• Question: What recent discoveries have you found in your work?

    Asked by hippo to Simon, Rebecca, David, Verity, Wei on 21 Jun 2011. This question was also asked by cbooth9756, stormmoolman.
    • Photo: David Armstrong

      David Armstrong answered on 20 Jun 2011:


      I’m currently writing up some work for publication about what happens to the mechanical properties of tungsten when we fire tungsten atoms at it. These behave like neutrons in a fusion reactor and damage the tungsten. It is important to understand how the tungsten’s mechanical properties vary as we change the dose of atoms we fire at it. As the tungsten components are at the hottest part of the reactor if they are damaged the reactor will stop working. I have found the tungsten gets much harder after having tungsten ion’s fired at, and am now trying to understand if this is a problem.

    • Photo: Wei Xun

      Wei Xun answered on 21 Jun 2011:


      I have recently found a possible link between how much B-vitamins are in people’s blood and how high their blood pressure is. Even though I don’t know what that means yet as they were measured at the same time so I don’t know which came first.

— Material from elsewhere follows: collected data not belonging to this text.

(** * toutago: the message bus and the dependency-injection container

    A shallow embedding of [internal/message] (the channel based bus) and
    [internal/di] (the reflective container), with the properties of the
    specification stated over it.

    Conventions.  A Go method with a pointer receiver becomes a function
    that takes the receiver's state and returns the new state next to the
    result.  A call that does not return normally (a run-time panic, a
    goroutine parked for ever) is an outcome of its own, never an error
    value.

    What is abstracted.  One goroutine runs at a time: where the runtime
    chooses between ready cases of a [select], or the order in which it
    enumerates a map, the choice is an argument.  Of [reflect] only the
    fragment the container calls is there.  The bodies of constructors
    and factories are small programs that allocate structs and call back
    into the container; the mutexes are reduced to the one fact that
    matters to a single goroutine, whether it holds the read lock. *)

From stdpp Require Import gmap strings list fin_maps.
From Stdlib Require Import ZArith Lia.

Open Scope string_scope.
Open Scope list_scope.

(* ===================================================================== *)
(** * Part I: the message bus ([package message]) *)
(* ===================================================================== *)

Module Bus.

(** Go [error] values seen at the bus interface. *)
Inductive error :=
| ErrNotStarted                 (* fmt.Errorf("message bus not started") *)
| ErrAlreadyStarted             (* fmt.Errorf("message bus already started") *)
| ErrContext (reason : string)  (* ctx.Err() *)
| ErrHandler (msg : string).    (* whatever a handler returned *)

(** The caller's [context.Context]: still live, or done with [ctx.Err()]. *)
Inductive context :=
| CtxLive
| CtxDone (err : error).

(** How a call ends.  [Blocks] is a goroutine parked on a [select] with no
    ready case. *)
Inductive outcome (A : Type) :=
| Returns (a : A)
| Panics (msg : string)
| Blocks.
Arguments Returns {A} a.
Arguments Panics {A} msg.
Arguments Blocks {A}.

(** [BaseMessage]: the bus only ever reads [Slug()] and [Type()]. *)
Record Message := {
  MessageSlug : string;
  MessageType : string;
  Meta : list (string * string)
}.

Definition Slug (m : Message) : string := MessageSlug m.
Definition Type_ (m : Message) : string := MessageType m.

Section WithWorld.

(** Everything handlers can observe or change outside the bus. *)
Context {World : Type}.

(** [touta.MessageHandler].  [h_addr] is the pointer that [%p] prints,
    the only identity [Unsubscribe] compares.  The response message of
    [Handle] is dropped by every caller in the bus, so only the error is
    kept. *)
Record MessageHandler := {
  h_addr : nat;
  Handle : Message -> World -> World * option error
}.

Record messageEnvelope := {
  env_ctx : context;
  msg : Message;
  sync : bool
}.

(** The [bus] struct.  [messages] is the buffered channel (capacity 100)
    with [closed] its closed flag; [cancelled] records [b.cancel()]. *)
Record bus := {
  subscribers : gmap string (list MessageHandler);
  messages : list messageEnvelope;
  closed : bool;
  cancelled : bool;
  started : bool
}.

Definition capacity : nat := 100.

Definition NewBus : bus :=
  {| subscribers := ∅; messages := []; closed := false;
     cancelled := false; started := false |}.

Definition set_subscribers (b : bus) (s : gmap string (list MessageHandler)) : bus :=
  {| subscribers := s; messages := messages b; closed := closed b;
     cancelled := cancelled b; started := started b |}.

Definition set_messages (b : bus) (q : list messageEnvelope) : bus :=
  {| subscribers := subscribers b; messages := q; closed := closed b;
     cancelled := cancelled b; started := started b |}.

(** ** Subscribe / Unsubscribe *)

(** [b.subscribers[pattern] = append(b.subscribers[pattern], handler)];
    a missing pattern reads as the nil slice. *)
Definition Subscribe (b : bus) (pattern : string) (handler : MessageHandler)
  : option error * bus :=
  (None, set_subscribers b
           (<[pattern := default [] (subscribers b !! pattern) ++ [handler]]>
              (subscribers b))).

(** Drops the first handler whose pointer prints like [handler]'s. *)
Fixpoint remove_first (a : nat) (hs : list MessageHandler) : option (list MessageHandler) :=
  match hs with
  | [] => None
  | h :: rest =>
      if Nat.eqb (h_addr h) a then Some rest
      else option_map (cons h) (remove_first a rest)
  end.

Definition Unsubscribe (b : bus) (pattern : string) (handler : MessageHandler)
  : option error * bus :=
  match remove_first (h_addr handler) (default [] (subscribers b !! pattern)) with
  | Some hs => (None, set_subscribers b (<[pattern := hs]> (subscribers b)))
  | None => (None, b)
  end.

(** ** getHandlers *)

(** The three [if xs, ok := b.subscribers[k]; ok { append }] blocks. *)
Definition append_if_present (acc : list MessageHandler)
    (entry : option (list MessageHandler)) : list MessageHandler :=
  match entry with
  | Some hs => acc ++ hs
  | None => acc
  end.

Definition getHandlers (b : bus) (m : Message) : list MessageHandler :=
  let handlers := [] in
  let handlers := append_if_present handlers (subscribers b !! Slug m) in
  let handlers := append_if_present handlers (subscribers b !! Type_ m) in
  let handlers := append_if_present handlers (subscribers b !! "*") in
  handlers.

(** ** Lifecycle *)

Definition Start (b : bus) : option error * bus :=
  if started b then (Some ErrAlreadyStarted, b)
  else (None, {| subscribers := subscribers b; messages := messages b;
                 closed := closed b; cancelled := cancelled b;
                 started := true |}).

(** [Stop].  After the guard it cancels, closes the channel (closing a
    closed channel panics) and waits for the workers or for [ctx].
    [workers_first] says which case of the final [select] wins when the
    caller's context is already done. *)
Definition Stop (b : bus) (ctx : context) (workers_first : bool)
  : outcome (option error) * bus :=
  if negb (started b) then (Returns None, b)
  else
    let b1 := {| subscribers := subscribers b; messages := messages b;
                 closed := closed b; cancelled := true;
                 started := started b |} in
    if closed b1 then (Panics "close of closed channel", b1)
    else
      let b2 := {| subscribers := subscribers b1; messages := messages b1;
                   closed := true; cancelled := cancelled b1;
                   started := started b1 |} in
      match ctx with
      | CtxLive => (Returns None, b2)
      | CtxDone e => (Returns (if workers_first then None else Some e), b2)
      end.
(** * Globe region layout: coordinate projection and overlap filter

    A shallow embedding of the geometric core of the globe viewer:
    the module [utils/hexagonUtils] (latLonToVector3, vector3ToLatLon,
    generateGeodesicHexagonGrid; its text is at lines 1156-1338 of
    [src/components/Earth.tsx]) and the component [Earth] (lines 474-1134
    of the same file: areHexagonsTooClose, the continents overlap filter,
    the polar snow loops and the colour classification).

    Numbers.  The program computes with JavaScript numbers (IEEE doubles).
    Here every number is a real: [Math.sin], [Math.cos], [Math.acos],
    [Math.sqrt] and [Math.PI] are the functions and the constant of the
    Standard Library's reals, so each statement below is about the
    formulas of the program in exact arithmetic.  Rounding is not
    modelled.  Integer loop counters are in [Z]. *)

From Stdlib Require Import Reals Lra Lia ZArith List String Ascii Bool.
Import ListNotations.

Open Scope R_scope.

(** ** The parts of the JavaScript [Math] object and of the operators
    that the program uses *)

Module MathJs.

(** [a < b] as a boolean. *)
Definition ltb (a b : R) : bool := if Rlt_dec a b then true else false.

(** [Math.max] and [Math.min] on two arguments. *)
Definition max (a b : R) : R := Rmax a b.
Definition min (a b : R) : R := Rmin a b.

(** [Math.atan2 y x]: the angle of the point [(x, y)], in (-PI, PI].
    At the origin the result is 0. *)
Definition atan2 (y x : R) : R :=
  if Rlt_dec 0 x then atan (y / x)
  else if Rlt_dec x 0 then
    (if Rle_dec 0 y then atan (y / x) + PI else atan (y / x) - PI)
  else if Rlt_dec 0 y then PI / 2
  else if Rlt_dec y 0 then - (PI / 2)
  else 0.
Lemma make_lock_only_spec txn :
  covered txn →
  ∃ lock_only,
    Sequencer.make_lock_only config_ counterless txn = Returns lock_only ∧
    built_for config_ counterless txn lock_only.
Proof.
  intros [Hr Hw Hnr Hnw]. unfold Sequencer.make_lock_only.
  destruct (copy_local_spec (master_metadata txn) (read_set txn) [] [] Hr)
    as (meta_r & -> & Hmr); [done|].
  destruct (copy_local_spec (master_metadata txn) (write_set txn) [] meta_r Hw)
    as (meta_w & Hrun & Hmw); [done|].
  simpl. rewrite Hrun. simpl.
  assert (∀ key meta,
    pb_at key meta_w = Some meta ↔
    (key ∈ (filter (local (master_metadata txn)) (read_set txn)).*1
     ∨ key ∈ (filter (local (master_metadata txn)) (write_set txn)).*1)
    ∧ pb_at key (master_metadata txn) = Some meta) as Hmeta.
  { intros key meta. rewrite Hmw Hmr. simpl.
    case_decide as Hin.
    - assert (is_Some (pb_at key (master_metadata txn))) as [x Hx].
      { apply list_elem_of_fmap in Hin as (kv & -> & Hkv).
        apply list_elem_of_filter in Hkv as [_ Hkv]. by apply Hr. }
      rewrite Hx.
      split; [intros [= <-]; split; [by left|done] | intros [_ ?]; congruence].
    - case_decide as Hin'.
      + split; [intros ?; split; [by right|done] | by intros [_ ?]].
      + split; [done | intros [[?|?] _]; done]. }
  assert (∀ rm_field,
    lock_only_of config_ txn
      {| id := id txn; type := LOCK_ONLY;
         read_set := filter (local (master_metadata txn)) (read_set txn);
         write_set := filter (local (master_metadata txn)) (write_set txn);
         master_metadata := meta_w; procedures := [];
         remaster := rm_field; status := NOT_STARTED;
         abort_reason := EmptyString |}) as Hlo.
  { intros rm_field. split; simpl; done. }
  destruct counterless eqn:Hflag.
  - destruct (remaster txn) as [rm|] eqn:Hrm.
    + case_decide as Hnew.
      * eexists. split; [done|]. simpl. split.
        -- intros _. exists rm. by split.
        -- intros Hnot. destruct Hnot. split; [done|]. by exists rm.
      * eexists. split; [done|]. simpl. split; [|intros _; apply Hlo].
        intros [_ (rm' & Hrm' & Hlocal)]. congruence.
    + eexists. split; [done|]. simpl. split; [|intros _; apply Hlo].
      intros [_ (rm' & Hrm' & _)]. congruence.
  - eexists. split; [done|]. simpl. split; [|intros _; apply Hlo].
    by intros [? _].
Qed.
(** [batch_update_missing_ids_rejected] on a table of one asset, for an
    update of that asset and of one that is not stored. *)
Lemma batch_update_missing_ids_rejected_witness :
  let updates := [row "i-1" "stopped"; row "i-9" "running"] in
  let existing := [row "i-1" "running"] in
  let w1 := {| remote := remote one_row; calls := [GET "ec2"] |} in
  read_assets "ec2" one_row = (Ok existing, w1) ∧
  existing ≠ [] ∧
  id_set updates ∖ id_set existing ≠ ∅ ∧
  batch_update_assets "ec2" updates one_row
    = (Err (AssetsNotFound (id_set updates ∖ id_set existing)), w1).
Proof.
  intros updates existing w1.
  assert (Hne : id_set updates ∖ id_set existing ≠ ∅)
    by (apply (bool_decide_unpack _); vm_compute; exact I).
  split_and!; [reflexivity | discriminate | exact Hne |].
  exact (proj1 (batch_update_missing_ids_rejected "ec2" updates one_row
                  existing w1 eq_refl ltac:(discriminate) Hne)).
Defined.

(** C7 fails as stated: with no table stored, an update for ["i-9"] has
    a non-empty difference (["i-9"] is missing), yet the call raises
    nothing and returns the update. *)
Lemma batch_update_missing_id_not_reported :
  let updates := [row "i-9" "running"] in
  "i-9" ∈ id_set updates ∖ id_set [] ∧
  batch_update_assets "ec2" updates nothing
    = (Ok updates, {| remote := remote nothing; calls := [GET "ec2"] |}).
Proof.
  split; [|reflexivity].
  apply (bool_decide_unpack _). vm_compute. exact I.
Qed.

(** [batch_update_on_empty_table] where no table is stored. *)
Lemma batch_update_on_empty_table_witness :
  let w1 := {| remote := remote nothing; calls := [GET "ec2"] |} in
  read_assets "ec2" nothing = (Ok [], w1) ∧
  batch_update_assets "ec2" [row "i-9" "running"] nothing
    = (Ok [row "i-9" "running"], w1) ∧
  calls w1 = calls nothing ++ [GET "ec2"].
Proof.
  intros w1. split; [reflexivity|].
  exact (batch_update_on_empty_table "ec2" [row "i-9" "running"] nothing w1 eq_refl).
Defined.


End DataLayerClientFacts.

(** * Properties of the service *)
Module DataAccessServiceFacts.
Import DataLayer(AssetType, value, RawAsset).
Import DataAccessService DataAccessServiceSpec Samples ServiceSamples.

Section facts.
Context {J St B Asset : Type} `{!JsonCodec J} `{!Backend J St B Asset}.
Implicit Types (w : World J St) (assets : list (RawAsset J)).

Lemma with_failed_id w : with_failed (failed w) w = w.
Proof. by destruct w. Qed.

Lemma create_individual_with_failed (ats : string) (a : RawAsset J) (f : list nat) w :
  create_individual ats a (with_failed f w)
  = ((create_individual ats a w).1, with_failed f (create_individual ats a w).2).
Proof.
  unfold create_individual, post. simpl.
  destruct (serve _ (backend w)) as [[status body|] s]; simpl; [|done].
  by destruct (is_success status).
Qed.

Lemma create_individual_requests (ats : string) (a : RawAsset J) w :
  requests (create_individual ats a w).2
  = requests w ++ [PostAsset ats (formatted_asset a)] ∧
  failed (create_individual ats a w).2 = failed w.
Proof.
  unfold create_individual, post.
  destruct (serve _ (backend w)) as [[status body|] s]; simpl; [|done].
  by destruct (is_success status).
Qed.

Lemma attempts_with_failed (ats : string) assets : ∀ (f : list nat) w,
  attempts ats assets (with_failed f w)
  = ((attempts ats assets w).1, with_failed f (attempts ats assets w).2).
Proof.
  induction assets as [|a rest IH]; intros f w; simpl; [done|].
  rewrite create_individual_with_failed.
  destruct (create_individual ats a w) as [o w'] eqn:Hc. simpl.
  rewrite IH. by destruct (attempts ats rest w').
Qed.

Lemma attempts_requests (ats : string) assets : ∀ w,
  length (attempts ats assets w).1 = length assets ∧
  requests (attempts ats assets w).2
  = requests w ++ map (λ a, PostAsset ats (formatted_asset a)) assets ∧
  failed (attempts ats assets w).2 = failed w.
Proof.
  induction assets as [|a rest IH]; intros w; simpl.
  - by rewrite app_nil_r.
  - destruct (create_individual_requests ats a w) as [Hrq Hf].
    destruct (create_individual ats a w) as [o w'] eqn:Hc. simpl in *.
    destruct (IH w') as (Hlen & Hrq' & Hf').
    destruct (attempts ats rest w') as [os w'']. simpl in *.
    split_and!; [by f_equal | | congruence].
    by rewrite Hrq', Hrq, <- app_assoc.
Qed.

(** The loop of the fallback is the run of the individual creates: it
    gathers the assets created and logs the places of the failures. *)
Lemma fallback_attempts (ats : string) assets : ∀ (i : nat) (created : list Asset) w,
  fallback ats i assets created w
  = (created ++ omap (λ o, o) (attempts ats assets w).1,
     with_failed (failed w ++ failures i (attempts ats assets w).1)
       (attempts ats assets w).2).
Proof.
  induction assets as [|a rest IH]; intros i created w; simpl.
  - by rewrite !app_nil_r, with_failed_id.
  - destruct (create_individual_requests ats a w) as [_ Hf].
    destruct (create_individual ats a w) as [[x|] w'] eqn:Hc; simpl in *.
    + rewrite IH. destruct (attempts ats rest w') as [os w'']. simpl.
      by rewrite <- app_assoc, Hf.
    + change {| backend := backend w'; requests := requests w';
                failed := failed w' ++ [i] |}
        with (with_failed (failed w' ++ [i]) w').
      rewrite IH, attempts_with_failed.
      destruct (attempts ats rest w') as [os w'']. simpl.
      by rewrite <- app_assoc, Hf.
Qed.

(** C8. When the batch POST is answered with an error status
    ([raise_for_status] raises [HTTPStatusError]), [create_assets_batch]
    raises nothing: it sends one individual create per record of the
    batch, in order ([N] of them for [N] records), returns exactly the
    assets whose individual create succeeded, in order, and logs the
    place of each one that failed. *)
Theorem batch_falls_back_to_individual_creates (t : AssetType) assets w
    (status_code : Z) (body : B) (s1 : St) :
  let ats := lower (value t) in
  serve (PostBatch ats assets) (backend w) = (Response status_code body, s1) →
  is_success status_code = false →
  let w1 := {| backend := s1;
               requests := requests w ++ [PostBatch ats assets];
               failed := failed w |} in
  let run := attempts ats assets w1 in
  create_assets_batch t assets w
    = (Ok (omap (λ o, o) run.1),
       with_failed (failed w ++ failures 0 run.1) run.2) ∧
  length run.1 = length assets ∧
  requests run.2
    = requests w ++ PostBatch ats assets
        :: map (λ a, PostAsset ats (formatted_asset a)) assets.
Proof.
  intros ats Hserve Hstatus w1 run.
  destruct (attempts_requests ats assets w1) as (Hlen & Hrq & _).
  split_and!; [|exact Hlen|].
  - unfold create_assets_batch, post. fold ats. rewrite Hserve, Hstatus.
    fold w1. rewrite fallback_attempts. reflexivity.
  - subst run. rewrite Hrq. simpl. by rewrite <- app_assoc.
Qed.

    • Photo: Rebecca Handley

      Rebecca Handley answered on 21 Jun 2011:


      Recently I’ve been testing how well Campylobacter survives in hydrogen peroxide, as well as being used as a hair bleach hydrogen peroxide also occurs naturally in your body, usually it is produced by your immune system to kill bacteria. I deleted a piece of DNA in Campylobacter, and foudn that without that piece of DNA the bacteria can survive in a solution 30% hydrogen peroxide – thats enough to lighten your hair! I now know that the piece of DNA I deleted is a repressor- which means when it is present it stops other pieces of DNA being used – hope that makes sense!

    • Photo: Verity Nye

      Verity Nye answered on 21 Jun 2011:


      Last year we discovered hydrothermal vents in the Caribbean, including the world’s deepest hydrothermal vents. I’m currently working on describing several new species we discovered.

    • Photo: Simon Trent

      Simon Trent answered on 21 Jun 2011:


      I’ve found that an enzyme found in your brain might explain ADHD, the hyperactive and inattentive behaviour that some youngsters have. We have shown that mice born without this enzyme are really hyperactive and more impulsive, just like humans. We made this discovery a few months ago, but things can move quite slowly in science!